**WORK ITEM**. Only one stretch of the records below is wanted: the lines from the one holding "replayRec apply (N.of_nat m) r s = Done" through the one holding "intros Hh Hi.". Return it exactly, both ends included.

====

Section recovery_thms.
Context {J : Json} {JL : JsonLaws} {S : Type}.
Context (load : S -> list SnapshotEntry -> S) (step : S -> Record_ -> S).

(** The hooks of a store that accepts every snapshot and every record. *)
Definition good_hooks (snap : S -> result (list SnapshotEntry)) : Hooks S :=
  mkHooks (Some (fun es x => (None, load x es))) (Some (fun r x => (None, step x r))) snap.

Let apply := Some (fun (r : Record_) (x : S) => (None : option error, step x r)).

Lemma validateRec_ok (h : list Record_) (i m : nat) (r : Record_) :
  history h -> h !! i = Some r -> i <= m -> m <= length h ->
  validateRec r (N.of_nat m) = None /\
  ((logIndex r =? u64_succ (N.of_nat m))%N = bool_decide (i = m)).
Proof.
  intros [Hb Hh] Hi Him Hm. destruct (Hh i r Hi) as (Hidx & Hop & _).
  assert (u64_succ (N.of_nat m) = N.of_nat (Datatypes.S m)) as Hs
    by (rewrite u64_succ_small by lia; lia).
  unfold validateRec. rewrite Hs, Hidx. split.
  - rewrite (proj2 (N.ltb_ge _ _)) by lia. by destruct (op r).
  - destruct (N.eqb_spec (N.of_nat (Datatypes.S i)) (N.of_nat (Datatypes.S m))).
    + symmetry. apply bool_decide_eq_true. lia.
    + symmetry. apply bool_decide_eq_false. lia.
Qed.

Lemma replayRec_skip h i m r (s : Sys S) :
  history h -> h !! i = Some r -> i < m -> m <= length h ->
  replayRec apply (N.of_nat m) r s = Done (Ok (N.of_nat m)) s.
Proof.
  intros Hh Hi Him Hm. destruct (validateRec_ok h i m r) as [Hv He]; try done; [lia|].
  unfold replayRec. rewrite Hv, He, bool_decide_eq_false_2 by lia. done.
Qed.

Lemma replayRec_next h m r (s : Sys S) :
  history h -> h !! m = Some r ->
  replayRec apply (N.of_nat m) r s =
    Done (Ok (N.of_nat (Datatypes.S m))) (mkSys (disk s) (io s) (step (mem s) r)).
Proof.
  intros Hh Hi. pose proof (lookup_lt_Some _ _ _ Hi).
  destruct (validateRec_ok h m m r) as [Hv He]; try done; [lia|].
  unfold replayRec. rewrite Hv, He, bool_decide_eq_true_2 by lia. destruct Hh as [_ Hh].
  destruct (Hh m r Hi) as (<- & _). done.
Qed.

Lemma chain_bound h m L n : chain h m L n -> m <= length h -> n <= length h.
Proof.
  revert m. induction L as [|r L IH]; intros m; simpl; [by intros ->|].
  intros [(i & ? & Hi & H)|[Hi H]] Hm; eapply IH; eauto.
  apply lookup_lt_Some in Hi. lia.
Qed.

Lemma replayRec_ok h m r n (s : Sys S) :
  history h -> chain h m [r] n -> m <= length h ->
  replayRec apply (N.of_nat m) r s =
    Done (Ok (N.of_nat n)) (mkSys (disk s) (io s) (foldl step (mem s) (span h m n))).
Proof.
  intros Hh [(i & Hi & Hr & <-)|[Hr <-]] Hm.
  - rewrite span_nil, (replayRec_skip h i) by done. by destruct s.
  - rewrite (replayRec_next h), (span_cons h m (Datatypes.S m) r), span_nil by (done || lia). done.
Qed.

====

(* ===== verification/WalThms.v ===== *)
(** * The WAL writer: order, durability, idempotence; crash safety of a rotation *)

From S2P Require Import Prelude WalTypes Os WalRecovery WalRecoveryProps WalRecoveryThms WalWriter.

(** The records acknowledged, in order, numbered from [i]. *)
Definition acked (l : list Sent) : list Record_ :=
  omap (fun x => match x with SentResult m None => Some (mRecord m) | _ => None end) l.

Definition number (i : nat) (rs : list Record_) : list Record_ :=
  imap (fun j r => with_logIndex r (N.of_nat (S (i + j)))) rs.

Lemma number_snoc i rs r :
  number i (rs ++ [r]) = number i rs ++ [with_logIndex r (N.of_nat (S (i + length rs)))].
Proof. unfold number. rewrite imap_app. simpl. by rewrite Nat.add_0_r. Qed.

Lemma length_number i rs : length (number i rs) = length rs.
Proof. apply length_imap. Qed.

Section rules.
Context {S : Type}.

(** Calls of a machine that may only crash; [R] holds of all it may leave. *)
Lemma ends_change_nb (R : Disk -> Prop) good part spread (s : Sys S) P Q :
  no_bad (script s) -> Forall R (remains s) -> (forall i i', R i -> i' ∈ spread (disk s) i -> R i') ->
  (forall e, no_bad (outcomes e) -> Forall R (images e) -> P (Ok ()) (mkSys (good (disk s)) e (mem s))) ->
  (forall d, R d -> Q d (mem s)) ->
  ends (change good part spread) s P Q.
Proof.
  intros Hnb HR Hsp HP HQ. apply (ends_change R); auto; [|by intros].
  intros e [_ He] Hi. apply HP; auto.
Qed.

====

**EXERCISE RESULT**.
  replayRec apply (N.of_nat m) r s = Done (Ok (N.of_nat m)) s.
Proof.
  intros Hh Hi Him Hm. destruct (validateRec_ok h i m r) as [Hv He]; try done; [lia|].
  unfold replayRec. rewrite Hv, He, bool_decide_eq_false_2 by lia. done.
Qed.

Lemma replayRec_next h m r (s : Sys S) :
  history h -> h !! m = Some r ->
  replayRec apply (N.of_nat m) r s =
    Done (Ok (N.of_nat (Datatypes.S m))) (mkSys (disk s) (io s) (step (mem s) r)).
Proof.
  intros Hh Hi. pose proof (lookup_lt_Some _ _ _ Hi).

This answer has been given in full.